Strokes are the world’s second most common cause of both death and long-term disability. One in four adults over the age of 25 will suffer a stroke in their lifetime. If a blood clot in the brain cannot be removed using drugs, those affected require emergency surgery, which sees the surgeon manoeuvre a catheter through an artery past the heart into the brain to clear away the disturbance of the blood supply. The sooner and faster the procedure is carried out, the lower the patient’s risk of sustaining long-term damage. Up until now, surgeons have commonly used a pull wire to manually navigate the catheter tip through the convoluted network of blood vessels. The drawback of this method is that, since the tip can only be moved in two directions, the complex procedure takes a long time and requires a great deal of skill and experience.
ETH spin-off Nanoflex has now developed a new type of catheter steered by remote control and computer via a magnetic field. “Not only can the catheter tip be bent in any direction thanks to a magnetic head; it’s also smaller, more manoeuvrable and safer due to the softness of the material,” explains ETH alumnus Christophe Chautems, one of the three founders of Nanoflex.

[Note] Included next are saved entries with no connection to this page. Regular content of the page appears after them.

(** The text is a sign, digits, perhaps a point and digits, perhaps an exponent. *)
Lemma str_decimal_shape d : exists i f e,
  str_decimal d = String.append (if dcoef d <? 0 then "-" else "")
    (String.append i (String.append (match f with EmptyString => "" | _ => String "." f end) (expo_text e)))
  ∧ str_all ascii_isdigit i = true ∧ str_all ascii_isdigit f = true ∧ i ≠ ""%string
  ∧ digits_val (String.append i f) = Some (Z.abs (dcoef d)) ∧ e - Z.of_nat (String.length f) = dexp d.
Proof.
  unfold str_decimal. set (digits := str_int (Z.abs (dcoef d))).
  destruct (str_int_digits (Z.abs (dcoef d)) ltac:(lia)) as [Hd Hne]. fold digits in Hd, Hne.
  pose proof (digits_val_str_int (Z.abs (dcoef d)) ltac:(lia)) as Hv. fold digits in Hv.
  clearbody digits. set (n := Z.of_nat (String.length digits)). set (left_ := dexp d + n).
  assert (Hn : 0 < n) by (subst n; destruct digits; [done|simpl; lia]).
  assert (Hexpo : forall dp, (if left_ =? dp then ""%string
      else let e := left_ - dp in String.append (if 0 <=? e then "E+" else "E") (str_int e))
    = expo_text (left_ - dp)).
  { intros dp. unfold expo_text. destruct (Z.eqb_spec left_ dp), (Z.eqb_spec (left_ - dp) 0); by (lia || done). }
  set (dp := if (dexp d <=? 0) && (-6 <? left_) then left_ else 1).
  assert (Hdp : dp = left_ ∧ dexp d <= 0 ∨ dp = 1).
  { subst dp. destruct (Z.leb_spec (dexp d) 0); cbn [andb]; [|by right]. destruct (_ <? _); [by left|by right]. }
  clearbody dp. destruct (Z.leb_spec dp 0) as [H0|H0].
  - (* the point is at or before the first digit *)
    destruct Hdp as [[-> He]| ->]; [|lia].
    exists "0"%string, (String.append (str_repeat "0" (Z.to_nat (- left_))) digits), 0.
    rewrite Hexpo, Z.sub_diag. split; [|split_and!].
    + f_equal. f_equal. f_equal.
      destruct (String.append _ digits) eqn:E; [|done]. destruct (str_repeat _ _); [by destruct digits|done].
    + done.
    + by rewrite str_all_append, str_repeat_digits, Hd.
    + done.
    + cbn [String.append]. rewrite digits_val_zero, digits_val_zeros. exact Hv.
    + rewrite string_length_append, str_repeat_length. subst left_ n. lia.
  - destruct (Z.leb_spec n dp) as [H1|H1].
    + (* the point is after the last digit *)
      assert (E0 : dp = n).
      { destruct Hdp as [[-> He]| ->]; subst left_; lia. }
      exists digits, ""%string, (left_ - dp). rewrite Hexpo, E0, Z.sub_diag. cbn [Z.to_nat str_repeat].
      rewrite !append_empty_r. split; [done|]. split_and!; try done. cbn. subst left_. lia.
    + (* the point is inside *)
      pose proof (substring_split digits (Z.to_nat dp) ltac:(subst n; lia)) as Hsplit.
      assert (Hlen : (Z.to_nat (n - dp) = String.length digits - Z.to_nat dp)%nat) by (subst n; lia).
      exists (String.substring 0 (Z.to_nat dp) digits),
             (String.substring (Z.to_nat dp) (Z.to_nat (n - dp)) digits), (left_ - dp).
      pose proof (substring_length_le digits 0 (Z.to_nat dp) ltac:(subst n; lia)) as L1.
      pose proof (substring_length_le digits (Z.to_nat dp) (Z.to_nat (n - dp)) ltac:(subst n; lia)) as L2.
      rewrite Hexpo. rewrite <- Hlen in Hsplit.
      assert (Hdd : str_all ascii_isdigit (String.append (String.substring 0 (Z.to_nat dp) digits)
        (String.substring (Z.to_nat dp) (Z.to_nat (n - dp)) digits)) = true) by (by rewrite Hsplit).
      rewrite str_all_append in Hdd. apply andb_true_iff in Hdd as [D1 D2].
      split; [|split_and!].
      * f_equal. f_equal. f_equal. destruct (String.substring (Z.to_nat dp) _ digits); [simpl in L2; lia|done].
      * done.
      * done.
      * intros E. rewrite E in L1. simpl in L1. lia.
      * by rewrite Hsplit.
      * rewrite L2. subst left_. lia.
Qed.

Image source: Stefan Weiss / ETH Zürich
In future, the magnetic catheter’s precision steering will speed up and simplify procedures compared to conventional catheters. “Even surgeons with less experience should be able to treat strokes with our system,” Chautems says. Since hospitals are currently short of catheter specialists, Chautems and his team are hopeful that their system will give more patients access to prompt stroke treatment. Having a soft and more manoeuvrable catheter should also reduce the risk of accidental vessel damage. Another advantage is that the surgeon steers the magnetic catheter by remote control, which means they don’t have to be at the patient’s side during the procedure. This shields doctors from the radiation of the X-ray machine that allows them to get their bearings inside the patient’s body.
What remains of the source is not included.